Infiltration maintains the natural hydrology and biology of the watershed, especially the headwaters.
When infiltration is not allowed to occur, a small stream may carry little or no water when it is not raining because there is so little stored groundwater to provide continuous flow. This means that everyone that counted on this stream for life, recreation, habitat, food, or water must find a new source.
Infiltration recharges water-bearing aquifers.It may take decades and sometimes centuries for rain or snow melt to reach the deep layers of the earth from which many private and municipal wells draw water for human consumption. However, that water does come from the surface. Diversion of surface waters eventually affects the quantity of groundwaters.
Infiltration improves the quality of the water passing through.
Earth, with its wetlands and soils, is the original and still the largest water filtration system around.
Infiltration protects recreational interests.As impervious areas increase, streams become "flashy", which tends to erode stream banks, water levels drop significantly in the summer, water temperature increases thereby reducing the variety of fish.
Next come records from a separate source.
(** * Shallow embedding of the LiveKit telephony layer of the voice service

    Sources: [src/apps/voice-service/livekit_telephony.py] (class
    [LiveKitTelephonyManager]), [src/apps/voice-service/main.py]
    (the telephony handlers), [src/apps/voice-service/livekit_manager.py]
    ([run_async], the configuration, token, room and agent-process
    routes), [src/apps/voice-service/agent_creator.py] (agent ids, class
    names, instruction escaping, requirements) and
    [src/apps/voice-service/magnus_billing.py] (client construction and
    [_make_request]).

    Modelling choices:
    - result dictionaries are association lists from keys to Python values;
    - a Python exception is its class (subclass of [Exception] or not,
      which decides whether [except Exception] catches it) and [str(e)];
    - the LiveKit server is an oracle record: each API method maps its
      request to a response or to a raised exception;
    - the effect of an operation is the list of client events it causes
      (client opened, remote method invoked, client closed);
    - [uuid.uuid4()] is an explicit input: the string drawn for the call. *)

From Stdlib Require Import String Ascii List Bool Arith Lia.
Import ListNotations.
Open Scope string_scope.
Set Warnings "-register-all".

(** ** Python values and dictionaries *)

Inductive pyval : Type :=
| PNone
| PBool (b : bool)
| PInt (n : nat)
| PStr (s : string)
| PList (l : list pyval)
| PDict (d : list (string * pyval)).

Definition dict := list (string * pyval).

Fixpoint dict_get (k : string) (d : dict) : option pyval :=
  match d with
  | [] => None
  | (k', v) :: d' => if String.eqb k k' then Some v else dict_get k d'
  end.

(** [d[k] = v]: overwrite in place, or append a new key at the end. *)
Fixpoint dict_set (k : string) (v : pyval) (d : dict) : dict :=
  match d with
  | [] => [(k, v)]
  | (k', v') :: d' =>
      if String.eqb k k' then (k', v) :: d' else (k', v') :: dict_set k v d'
  end.

(** [{**d1, **d2}] *)
Definition dict_merge (d1 d2 : dict) : dict :=
  fold_left (fun acc kv => dict_set (fst kv) (snd kv) acc) d2 d1.

(** Truthiness of an [Optional[str]] and of an [Optional[List[...]]]. *)
Definition str_truthy (s : option string) : bool :=
  match s with
  | Some s' => negb (String.eqb s' "")
  | None => false
  end.

Definition list_truthy {A} (l : option (list A)) : bool :=
  match l with
  | Some (_ :: _) => true
  | _ => false
  end.

(** [x or "unknown"] for an optional string. *)
Definition or_unknown (s : option string) : string :=
  match s with
  | Some s' => if String.eqb s' "" then "unknown" else s'
  | None => "unknown"
  end.

(** [str(n)] for a non-negative Python int. *)
Definition digit_char (n : nat) : ascii := ascii_of_nat (48 + n).

Fixpoint decimal_aux (fuel n : nat) : string :=
  match fuel with
  | 0 => ""
  | S f =>
      if Nat.ltb n 10 then String (digit_char n) ""
      else decimal_aux f (Nat.div n 10) ++ String (digit_char (Nat.modulo n 10)) ""
  end.

Definition str_of_nat (n : nat) : string := decimal_aux (S n) n.

(** [sep.join(l)] *)
Fixpoint join (sep : string) (l : list string) : string :=
  match l with
  | [] => ""
  | [x] => x
  | x :: l' => x ++ sep ++ join sep l'
  end.

(** [s.replace(c, '')] for a one-character pattern. *)
Fixpoint remove_char (c : ascii) (s : string) : string :=
  match s with
  | EmptyString => EmptyString
  | String c' s' =>
      if Ascii.eqb c c' then remove_char c s' else String c' (remove_char c s')
  end.

(** ** Exceptions, client events and the operation monad *)

Record exn := Exn {
  exn_is_exception : bool;  (** caught by [except Exception] *)
  exn_str : string          (** [str(e)] *)
}.

Inductive outcome (A : Type) : Type :=
| Ok (a : A)
| Raise (e : exn).
Arguments Ok {A} a.
Arguments Raise {A} e.

Inductive event : Type :=
| EvOpen                    (** [lkapi = api.LiveKitAPI()] *)
| EvCall (method : string)  (** [await lkapi.<service>.<method>(...)] *)
| EvClose.                  (** [await lkapi.aclose()] *)

Definition trace := list event.

Definition M (A : Type) : Type := trace -> trace * outcome A.

Definition ret {A} (a : A) : M A := fun t => (t, Ok a).

Definition bind {A B} (m : M A) (k : A -> M B) : M B :=
  fun t =>
    match m t with
    | (t', Ok a) => k a t'
    | (t', Raise e) => (t', Raise e)
    end.

Notation "x <- m ;; k" := (bind m (fun x => k))
  (at level 61, m at next level, right associativity).

(** One awaited remote method: recorded, then its response or exception. *)
Definition remote_call {A} (meth : string) (o : outcome A) : M A :=
  fun t => ((t ++ [EvCall meth])%list, o).

(** The common frame of every operation past the credential gate:
<<
    lkapi = api.LiveKitAPI()
    try:
        <body>
    except Exception as e:
        return <handler(str(e))>
    finally:
        await lkapi.aclose()
>> *)
Definition with_client (body : M dict) (handler : string -> dict) : M dict :=
  fun t =>
    let '(t1, r) := body (t ++ [EvOpen])%list in
    let r' := match r with
              | Ok d => Ok d
              | Raise e =>
                  if exn_is_exception e then Ok (handler (exn_str e)) else Raise e
              end in
    ((t1 ++ [EvClose])%list, r').

(** ** Requests and responses of the LiveKit API used by the manager

    JSON strings built with [json.dumps] are kept as the key/value lists
    they serialise. *)

Record inbound_trunk_info := {
  it_name : string;
  it_numbers : list string;
  it_allowed_addresses : list string;
  it_allowed_numbers : list string;
  it_krisp_enabled : bool;
  it_headers : list (string * string);
  it_headers_to_attributes : list (string * string)
}.

Record outbound_trunk_info := {
  ot_name : string;
  ot_address : string;
  ot_auth_username : string;
  ot_auth_password : string;
  ot_numbers : list string
}.

Record dispatch_rule_info := {
  dr_room_prefix : string;            (** [SIPDispatchRuleIndividual.room_prefix] *)
  dr_name : string;
  dr_trunk_ids : list string;
  dr_hide_phone_number : bool;
  dr_metadata : list (string * string);
  dr_attributes : list (string * string);
  dr_agent_name : string;             (** [room_config.agents[0].agent_name] *)
  dr_agent_metadata : list (string * string)
}.

Record agent_dispatch_request := {
  ad_agent_name : string;
  ad_room : string;
  ad_metadata : list (string * string)  (** [] stands for [""] *)
}.

Record sip_participant_request := {
  sp_sip_trunk_id : string;
  sp_sip_call_to : string;
  sp_sip_number : string;
  sp_room_name : string;
  sp_participant_identity : string;
  sp_participant_name : string;
  sp_play_ringtone : bool
}.

Record trunk_result := { tr_sip_trunk_id : string; tr_numbers : list string }.
Record inbound_item := {
  ii_sip_trunk_id : string; ii_name : string; ii_numbers : list string;
  ii_krisp_enabled : bool }.
Record outbound_item := {
  oi_sip_trunk_id : string; oi_name : string; oi_numbers : list string;
  oi_address : string }.
Record rule_item := {
  ri_sip_dispatch_rule_id : string; ri_name : string; ri_trunk_ids : list string }.

(** The LiveKit server as seen through [api.LiveKitAPI()]. *)
Record remote := {
  create_sip_inbound_trunk : inbound_trunk_info -> outcome trunk_result;
  create_sip_outbound_trunk : outbound_trunk_info -> outcome trunk_result;
  create_sip_dispatch_rule : dispatch_rule_info -> outcome string;
  list_sip_inbound_trunk : outcome (list inbound_item);
  list_sip_outbound_trunk : outcome (list outbound_item);
  list_sip_dispatch_rule : outcome (list rule_item);
  delete_sip_trunk : string -> outcome unit;
  delete_sip_dispatch_rule : string -> outcome unit;
  create_room : string -> outcome unit;
  create_dispatch : agent_dispatch_request -> outcome unit;
  create_sip_participant : sip_participant_request -> outcome string
}.

(** ** [LiveKitTelephonyManager] *)

Record manager := {
  livekit_url : option string;
  livekit_api_key : option string;
  livekit_api_secret : option string
}.

Definition check_credentials (self : manager) : option dict :=
  if forallb str_truthy
       [self.(livekit_url); self.(livekit_api_key); self.(livekit_api_secret)]
  then None
  else Some [("success", PBool false);
             ("error", PStr "LiveKit credentials not configured")].

(** [if error: return {**error, **extra}] followed by the guarded code. *)
Definition gated (self : manager) (extra : dict) (k : M dict) : M dict :=
  match check_credentials self with
  | Some error => ret (dict_merge error extra)
  | None => k
  end.

Definition pystrs (l : list string) : pyval := PList (map PStr l).

Definition org_prefix (organization_id : string) : string :=
  substring 0 8 organization_id.

Definition create_inbound_trunk (self : manager) (rem : remote)
    (phone_numbers : list string) (user_id organization_id : option string)
    : M dict :=
  gated self [("trunk_id", PNone)]
    (with_client
       (let trunk_name :=
          match organization_id with
          | Some o => if String.eqb o "" then "Inbound Trunk"
                      else "Org " ++ org_prefix o ++ " Inbound"
          | None => "Inbound Trunk"
          end in
        let trunk := {|
          it_name := trunk_name;
          it_numbers := phone_numbers;
          it_allowed_addresses := [];
          it_allowed_numbers := [];
          it_krisp_enabled := true;
          it_headers := [("X-Platform", "Epic-AI");
                         ("X-User-ID", or_unknown user_id);
                         ("X-Org-ID", or_unknown organization_id)];
          it_headers_to_attributes := [("X-Customer-ID", "customer_id")] |} in
        result <- remote_call "create_sip_inbound_trunk"
                    (rem.(create_sip_inbound_trunk) trunk) ;;
        ret [("success", PBool true);
             ("trunk_id", PStr result.(tr_sip_trunk_id));
             ("numbers", pystrs result.(tr_numbers));
             ("error", PNone)])
       (fun e => [("success", PBool false); ("trunk_id", PNone); ("error", PStr e)])).

Definition create_outbound_trunk (self : manager) (rem : remote)
    (username password sip_domain : string) (phone_numbers : list string)
    (user_id organization_id : option string) (port : nat) : M dict :=
  gated self [("trunk_id", PNone)]
    (with_client
       (let trunk_name :=
          match organization_id with
          | Some o => if String.eqb o "" then "Outbound Trunk - Magnus"
                      else "Org " ++ org_prefix o ++ " Outbound - Magnus"
          | None => "Outbound Trunk - Magnus"
          end in
        let sip_address := sip_domain ++ ":" ++ str_of_nat port in
        let trunk := {|
          ot_name := trunk_name;
          ot_address := sip_address;
          ot_auth_username := username;
          ot_auth_password := password;
          ot_numbers := phone_numbers |} in
        result <- remote_call "create_sip_outbound_trunk"
                    (rem.(create_sip_outbound_trunk) trunk) ;;
        ret [("success", PBool true);
             ("trunk_id", PStr result.(tr_sip_trunk_id));
             ("numbers", pystrs result.(tr_numbers));
             ("error", PNone)])
       (fun e => [("success", PBool false); ("trunk_id", PNone); ("error", PStr e)])).

(** The locals [numbers_str] / [rule_name] of [create_dispatch_rule]. *)
Definition numbers_str_of (phone_numbers : option (list string)) : string :=
  let numbers_str :=
    match phone_numbers with
    | Some ((_ :: _) as l) => join ", " (firstn 2 l)
    | _ => "All"
    end in
  match phone_numbers with
  | Some l =>
      if list_truthy phone_numbers && Nat.ltb 2 (length l)
      then numbers_str ++ " +" ++ str_of_nat (length l - 2)
      else numbers_str
  | None => numbers_str
  end.

Definition rule_name_of (agent_name : string)
    (phone_numbers : option (list string)) : string :=
  "Agent: " ++ agent_name ++ " -> " ++ numbers_str_of phone_numbers.

(** The locals [phone_number] / [phone_digits] / [room_prefix]. *)
Definition first_phone_number (phone_numbers : option (list string))
    : option string :=
  match phone_numbers with
  | Some (x :: _) => Some x
  | _ => None
  end.

Definition room_prefix_of (phone_numbers : option (list string)) : string :=
  let phone_number := first_phone_number phone_numbers in
  let phone_digits :=
    match phone_number with
    | Some p =>
        if String.eqb p "" then "unknown"
        else remove_char " " (remove_char "-" (remove_char "+" p))
    | None => "unknown"
    end in
  "sip-" ++ phone_digits ++ "__".

Definition dispatch_info_of (agent_name : string)
    (trunk_ids phone_numbers : option (list string))
    (user_id organization_id : option string) : dispatch_rule_info :=
  let phone_number := first_phone_number phone_numbers in
  {| dr_room_prefix := room_prefix_of phone_numbers;
     dr_name := rule_name_of agent_name phone_numbers;
     dr_trunk_ids := match trunk_ids with Some l => l | None => [] end;
     dr_hide_phone_number := false;
     dr_metadata := [("user_id", or_unknown user_id);
                     ("org_id", or_unknown organization_id);
                     ("agent", agent_name);
                     ("phone_number", or_unknown phone_number)];
     dr_attributes := [("call_type", "inbound");
                       ("platform", "epic-ai");
                       ("user_id", or_unknown user_id)];
     dr_agent_name := agent_name;
     dr_agent_metadata := [("source", "inbound_call");
                           ("user_id", or_unknown user_id);
                           ("org_id", or_unknown organization_id);
                           ("phone_number", or_unknown phone_number)] |}.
Waters will also likely have higher levels of pathogenic organisms and toxic chemicals. None of this makes for good recreation and tourism.
It protects downstream areas from flooding.When headwater streams become "flashy" so do the next larger order of streams below them, and the rivers below those. This results in more severe flooding. Infiltration allows large quantities of water to be stored in the ground and released slowly - long after the storm passes.

The goal should be to emulate as much as possible the natural stream and groundwater hydrology of your area. This means retaining stormwater runoff on site and provide for vegetative filtering before the runoff reenters the watershed, thereby limiting the pollutants it has picked up.

In general, the more porous the soil, and the more heavily planted the landscapes, the less water runs off and more infiltrates. The less porous the soil and the more hard surfaces exist on the landscape, the more water runs off.

Techniques:
Paved surfaces are easiest to reduce when new construction is planned. When installing a new driveway or sidewalk, consider a gravel bed, bricks and flagstones, bricks or interlocking pavers, crushed shells or stone and bark chips. These porous surfaces encourage some infiltration of runoff. Consider the design and layout of roads and pathways. Roads and pathways can also be designed with small berms, terraces or holding areas to trap storm water --especially on slopes. Designs with curves and designs which reduce standard roadway widths offer water quality benefits.

These design practices can be encouraged through regulations and ordinances as well as thoughtful Site Plan Reviews. Master Plans and Capital Improvement Programming should take into account these factors and cluster new developments in appropriate areas*.

Constructed wetlands are increasingly being used by communities for the treatment of stormwater. A natural wetland may not have the appropriate hydrologic flow to enable it to effectively manage and treat increasing quantities of stormwater from runoff. A jurisdictional wetland (one that requires a DEQ permit review for alteration - generally those adjacent to a surface water body of 5 acres or larger and located within a county with a population greater than 100,000) may require an expensive impact analysis to determine the harmful effects. There are several good examples of municipal constructed wetlands in the State of Michigan (Vermontville and Houghton Lake, for example).